Generación de los 90

Las actividades del maestro, y las que a su vez generaron sus discípulos, tuvieron que ver con la explosión poética cordobesa de los años noventa del pasado siglo, que llevó a muchos de sus autores a primera línea del panorama nacional, como es el caso de Carlos Pardo, Vicente Luis Mora, Elena Medel, José Luis Rey, Joaquín Pérez Azaústre o Pablo García Casado. También con la creación de Cosmopoética, tal vez el festival más importante de España en esta disciplina, que surgió a principios de siglo, cuando Córdoba optaba a la Capitalidad Europea de la Cultura. La capitalidad no se logró, pero el festival pervive.

“No solo salieron poetas de los talleres de Roso, sino muchas personas con una relación afectiva con la poesía que luego la han fomentado como público o desde cargos institucionales”, afirma García Casado. Este año, por razones pandémicas, el festival se ha visto algo menguado y, por las mismas razones, el país invitado no está demasiado lejos: es España.

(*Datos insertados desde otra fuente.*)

(* ===== verification/Sram.v ===== *)
(** * The SRAM access port: cortex/acortex/sram/sram.[ch] *)

From S2P Require Import Prelude Hw.

(** ** Registers and fields (sram.h) *)

Definition SRAM_STATUS_REG_ADDR : Z := 0x21000.
Definition SRAM_ACC_CTRL_REG_ADDR : Z := 0x21010.
Definition SRAM_ACC_ADDR_H_REG_ADDR : Z := 0x21020.
Definition SRAM_ACC_ADDR_L_REG_ADDR : Z := 0x21030.
Definition SRAM_ACC_DATA_REG_ADDR : Z := 0x21040.

Definition SRAM_MM_RD_EN_MSK : Z := 0x1.
Definition SRAM_MM_WR_EN_MSK : Z := 0x2.
Definition SRAM_ADDR_H_MSK : Z := 0x3.
Definition SRAM_ADDR_L_MSK : Z := 0xffff.
Definition SRAM_DATA_MSK : Z := 0xffff.

Section driver.
Context {D St : Type} `{Device D}.
Local Abbreviation M := (M D St).

Definition IOWR_SRAM_ACC_CTRL (base data : Z) : M unit := iowr base SRAM_ACC_CTRL_REG_ADDR data.
Definition IOWR_SRAM_ACC_ADDR_H (base data : Z) : M unit := iowr base SRAM_ACC_ADDR_H_REG_ADDR data.
Definition IOWR_SRAM_ACC_ADDR_L (base data : Z) : M unit := iowr base SRAM_ACC_ADDR_L_REG_ADDR data.
Definition IOWR_SRAM_ACC_DATA (base data : Z) : M unit := iowr base SRAM_ACC_DATA_REG_ADDR data.
Definition IORD_SRAM_ACC_DATA (base : Z) : M Z := iord base SRAM_ACC_DATA_REG_ADDR.

(** ** Operations *)

Definition sram_read16 (base addr : Z) : M Z :=
  IOWR_SRAM_ACC_ADDR_H base (Z.land (Z.shiftr addr 16) SRAM_ADDR_H_MSK);;
  IOWR_SRAM_ACC_ADDR_L base (Z.land addr SRAM_ADDR_L_MSK);;
  IOWR_SRAM_ACC_CTRL base SRAM_MM_RD_EN_MSK;;
  v ← IORD_SRAM_ACC_DATA base;
  mret (u16 v).

Definition sram_write16 (base addr data : Z) : M unit :=
  IOWR_SRAM_ACC_ADDR_H base (Z.land (Z.shiftr addr 16) SRAM_ADDR_H_MSK);;
  IOWR_SRAM_ACC_ADDR_L base (Z.land addr SRAM_ADDR_L_MSK);;
  IOWR_SRAM_ACC_DATA base data;;
  IOWR_SRAM_ACC_CTRL base SRAM_MM_WR_EN_MSK.
End driver.

(** ** The contract of the port

    Two address latches, a data register, and a control register whose write
    starts an access to the 256 Ki-word memory. *)

Record sram_view := SramView { sv_h : Z; sv_l : Z; sv_q : Z; sv_mem : gmap Z Z }.

Definition sv_addr (v : sram_view) : Z := sv_h v * 65536 + sv_l v.

Definition sv_word (v : sram_view) (a : Z) : Z := default 0 (sv_mem v !! a).

(** The write the port makes of [x] to register offset [off]. *)
Definition sram_port_write (off x : Z) (v : sram_view) : sram_view :=
  if off =? SRAM_ACC_ADDR_H_REG_ADDR then SramView x (sv_l v) (sv_q v) (sv_mem v)
  else if off =? SRAM_ACC_ADDR_L_REG_ADDR then SramView (sv_h v) x (sv_q v) (sv_mem v)
  else if off =? SRAM_ACC_DATA_REG_ADDR then SramView (sv_h v) (sv_l v) (u16 x) (sv_mem v)
  else if Z.testbit x 0 then SramView (sv_h v) (sv_l v) (sv_word v (sv_addr v)) (sv_mem v)
  else if Z.testbit x 1 then
    SramView (sv_h v) (sv_l v) (sv_q v) (<[sv_addr v := sv_q v]> (sv_mem v))
  else v.

Lemma sram_port_h x v :
  sram_port_write SRAM_ACC_ADDR_H_REG_ADDR x v = SramView x (sv_l v) (sv_q v) (sv_mem v).
Proof. done. Qed.
Lemma sram_port_l x v :
  sram_port_write SRAM_ACC_ADDR_L_REG_ADDR x v = SramView (sv_h v) x (sv_q v) (sv_mem v).
Proof. done. Qed.
Lemma sram_port_q x v :
  sram_port_write SRAM_ACC_DATA_REG_ADDR x v = SramView (sv_h v) (sv_l v) (u16 x) (sv_mem v).
Proof. done. Qed.
Lemma sram_port_rd_en v :
  sram_port_write SRAM_ACC_CTRL_REG_ADDR (u32 SRAM_MM_RD_EN_MSK) v
  = SramView (sv_h v) (sv_l v) (sv_word v (sv_addr v)) (sv_mem v).
Proof. done. Qed.
Lemma sram_port_wr_en v :
  sram_port_write SRAM_ACC_CTRL_REG_ADDR (u32 SRAM_MM_WR_EN_MSK) v
  = SramView (sv_h v) (sv_l v) (sv_q v) (<[sv_addr v := sv_q v]> (sv_mem v)).
Proof. done. Qed.

Definition sram_offsets : list Z :=
  [SRAM_ACC_CTRL_REG_ADDR; SRAM_ACC_ADDR_H_REG_ADDR; SRAM_ACC_ADDR_L_REG_ADDR; SRAM_ACC_DATA_REG_ADDR].

Class SramPort (D : Type) `{Device D} (base : Z) := {
  sram_v : D -> sram_view;
  sram_port_wr off x d : off ∈ sram_offsets ->
    sram_v (dev_write (u32 (base + off)) x d) = sram_port_write off x (sram_v d);
  sram_port_rd d :
    u32 (dev_read (u32 (base + SRAM_ACC_DATA_REG_ADDR)) d).1 = u32 (sv_q (sram_v d)) /\
    sram_v (dev_read (u32 (base + SRAM_ACC_DATA_REG_ADDR)) d).2 = sram_v d
}.

(** The word address the driver puts on the latches. *)
Lemma sram_latched addr :
  u32 (Z.land (Z.shiftr addr 16) SRAM_ADDR_H_MSK) * 65536 + u32 (Z.land addr SRAM_ADDR_L_MSK)
  = addr mod 2 ^ 18.
Proof.
  change SRAM_ADDR_H_MSK with (Z.ones 2). change SRAM_ADDR_L_MSK with (Z.ones 16).
  rewrite !Z.land_ones, Z.shiftr_div_pow2 by lia.
  change (2 ^ 2) with 4. change (2 ^ 16) with 65536. change (2 ^ 18) with (65536 * 4).
  rewrite !wrap_small.
  - rewrite Z.rem_mul_r by lia. lia.
  - pose proof (Z.mod_pos_bound addr 65536). unfold fits. change (2 ^ 32) with 4294967296. lia.
  - pose proof (Z.mod_pos_bound (addr / 65536) 4). unfold fits. change (2 ^ 32) with 4294967296. lia.
Qed.

Section contract.
Context {D St : Type} `{Device D} (base : Z) `{!SramPort D base}.

#[local] Ltac port := rewrite sram_port_wr by (unfold sram_offsets; set_solver).

Lemma sram_read16_run addr n d (s : St) :
  exists t d', sram_read16 base addr n d s
               = Out (Ok (u16 (sv_word (sram_v d) (addr mod 2 ^ 18)))) d' s t /\
    sv_mem (sram_v d') = sv_mem (sram_v d).
Proof.
  set (d3 := dev_writes [(u32 (base + SRAM_ACC_ADDR_H_REG_ADDR), u32 (Z.land (Z.shiftr addr 16) SRAM_ADDR_H_MSK));
                         (u32 (base + SRAM_ACC_ADDR_L_REG_ADDR), u32 (Z.land addr SRAM_ADDR_L_MSK));
                         (u32 (base + SRAM_ACC_CTRL_REG_ADDR), u32 SRAM_MM_RD_EN_MSK)] d).
  assert (sv_q (sram_v d3) = sv_word (sram_v d) (addr mod 2 ^ 18) /\
          sv_mem (sram_v d3) = sv_mem (sram_v d)) as [Hq Hm].
  { unfold d3. cbn [dev_writes foldl fst snd]. port. port. port.
    rewrite sram_port_rd_en, sram_port_l, sram_port_h. unfold sv_word, sv_addr.
    cbn [sv_q sv_mem sv_h sv_l]. by rewrite sram_latched. }
  destruct (sram_port_rd d3) as [Hr1 Hr2].
  eexists _, _. split.
  { unfold sram_read16. do 3 hw_step. hw_step.
    match goal with |- mret ?v _ _ _ = _ =>
      replace v with (u16 (sv_word (sram_v d) (addr mod 2 ^ 18))) end; [reflexivity|].
    rewrite <- Hq, <- (wrap_wrap 16 32 (sv_q _)), <- Hr1 by lia. reflexivity. }
  etrans; [|exact Hm]. by rewrite <- Hr2.
Qed.

Lemma sram_write16_run addr data n d (s : St) :
  exists t d', sram_write16 base addr data n d s = Out (Ok tt) d' s t /\
    sv_mem (sram_v d') = <[addr mod 2 ^ 18 := u16 data]> (sv_mem (sram_v d)).
Proof.
  eexists _, _. split.
  { unfold sram_write16. do 3 hw_step. reflexivity. }
  port. port. port. port. rewrite sram_port_wr_en, sram_port_q, sram_port_l, sram_port_h.
  unfold sv_addr. cbn [sv_q sv_mem sv_h sv_l]. rewrite sram_latched.
  by rewrite wrap_wrap by lia.
Qed.

(** A 16-bit word written through the port is read back at the same
    18-bit word address (the driver's address taken modulo [2^18]), and
    every other word is read as it was. *)
Theorem sram_read_after_write addr data addr' n n' d (s : St) :
  let o := sram_write16 base addr data n d s in
  o_res o = Ok tt /\
  o_res (sram_read16 base addr' n' (o_dev o) (o_st o))
  = if addr' mod 2 ^ 18 =? addr mod 2 ^ 18 then Ok (u16 data)
    else o_res (sram_read16 base addr' n' d s).
Proof.
  destruct (sram_write16_run addr data n d s) as (t & d1 & -> & Hm).
  cbv zeta. cbn [o_res o_dev o_st]. split; [done|].
  destruct (sram_read16_run addr' n' d1 s) as (t1 & d2 & -> & _).
  destruct (sram_read16_run addr' n' d s) as (t2 & d3 & -> & _). cbn [o_res].
  unfold sv_word. rewrite Hm. destruct (Z.eqb_spec (addr' mod 2 ^ 18) (addr mod 2 ^ 18)) as [Ha|Ha].
  - rewrite Ha, lookup_insert_eq. simpl. by rewrite wrap_idemp.
  - by rewrite lookup_insert_ne.
Qed.
End contract.

(** ** A port that satisfies the contract *)

#[export] Instance sram_view_device : Device sram_view := {
  dev_read a d := (sv_q d, d);
  dev_write a x d := sram_port_write a x d;
  dev_sleep _ d := d;
  dev_putc _ d := d;
  dev_getc d := (-1, d)
}.

#[export] Program Instance sram_view_port : SramPort sram_view 0 := { sram_v := id }.
Next Obligation.
  intros off x d Hoff. simpl. rewrite wrap_small; [done|].
  unfold sram_offsets in Hoff. rewrite !elem_of_cons, elem_of_nil in Hoff.
  by destruct Hoff as [-> | [-> | [-> | [-> | []]]]].
Qed.
Next Obligation. done. Qed.

Lemma sram_read_after_write_witness :
  let o := sram_write16 0 0x12345 0xbeef 0%nat (SramView 0 0 0 ∅) tt in
  o_res (sram_read16 0 0x12345 0%nat (o_dev o) (o_st o)) = Ok 0xbeef.
Proof.
  exact (proj2 (sram_read_after_write (D := sram_view) 0 0x12345 0xbeef 0x12345 0%nat 0%nat
    (SramView 0 0 0 ∅) tt)).
Defined.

Congrega estos días a poetas como Jaime Siles, el polaco Adam Zagajewski (por videoconferencia), Aurora Luque, Juana Castro o Lara Moreno y a músicos como María José Llergo, Antonio Luque (Sr. Chinarro), ToteKing o Sílvia Pérez Cruz.

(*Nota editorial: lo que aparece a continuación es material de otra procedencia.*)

(* ===== verification/Vcortex.v ===== *)
(** * The video cortex: cortex/vcortex/vcortex.[ch]

    Sixteen PWM channels, each a word of the PWM RAM at a 16-byte stride. *)

From S2P Require Import Prelude Hw.

Definition VCORTEX_CONTROL_REG_ADDR : Z := 0x30000.
Definition VCORTEX_PWM_RAM_BASE : Z := 0x31000.
Definition VCORTEX_PWM_CHNNLS : Z := 16.
Definition VCORTEX_CTRL_EN_MSK : Z := 0x1.

Section driver.
Context {D St : Type} `{Device D}.
Local Abbreviation M := (M D St).

Definition IOWR_VCORTEX_CTRL (base data : Z) : M unit := iowr base VCORTEX_CONTROL_REG_ADDR data.

Definition enable_vcortex (base : Z) : M unit := IOWR_VCORTEX_CTRL base VCORTEX_CTRL_EN_MSK.

Definition disable_vcortex (base : Z) : M unit := IOWR_VCORTEX_CTRL base 0x0.

Definition pwm_paint (base : Z) (bffr : list Z) : M unit :=
  mfor (fun i => v ← aget bffr i; iowr base (VCORTEX_PWM_RAM_BASE + Z.shiftl i 4) v)
    (upto VCORTEX_PWM_CHNNLS).

(** ** What a frame writes *)

Definition pwm_addr (base i : Z) : Z := u32 (base + (VCORTEX_PWM_RAM_BASE + Z.shiftl i 4)).

(** The writes of a frame: channel [i] gets [bffr[i]]. *)
Definition frame (base : Z) (bffr : list Z) : list (Z * Z) :=
  (fun i => (pwm_addr base i, u32 (default 0 (zget bffr i)))) <$> upto VCORTEX_PWM_CHNNLS.

Lemma pwm_paint_run base bffr n d (s : St) :
  VCORTEX_PWM_CHNNLS <= zlen bffr ->
  pwm_paint base bffr n d s
  = Out (Ok tt) (dev_writes (frame base bffr) d) s ((fun p => EvWr p.1 p.2) <$> frame base bffr).
Proof.
  intros Hl. unfold pwm_paint, frame.
  rewrite (mfor_writes _ (fun i => (pwm_addr base i, u32 (default 0 (zget bffr i))))).
  - by rewrite <- list_fmap_compose.
  - intros i d' s' Hi%elem_of_upto. unfold VCORTEX_PWM_CHNNLS in *.
    destruct (zget_in_range bffr i) as [v Hv]; [lia|].
    erewrite bind_ok; [|by apply aget_ok|reflexivity]. by rewrite Hv.
Qed.
End driver.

“Roso no era nada sectario, le gustaba divulgar todas las corrientes de la poesía”, subraya García Casado. Lo describen como una persona atenta a las causas de su tiempo que reclamaba la poesía como patrimonio de la ciudadanía, lejos de considerar al poeta como un ser elegido. “Era partidario de conocer las diferentes tradiciones y desconfiaba de los poetas adánicos que dicen no beber de sus predecesores”, agrega su discípulo. En su obra académica destacan los estudios sobre Luis García Montero, Fernando Merlo o el también cordobés Pablo García Baena, miembro del grupo Cántico, otra eminente generación poética en la ciudad, a mediados del siglo XX. “Era poeta y ciudadano, y supo sacar la poesía a la calle”, recuerda Siles.

Y a los bares. Los jueves, después de sus talleres y lecturas, la charla poética seguía al calor de unas copas de fino en la célebre taberna Plateros.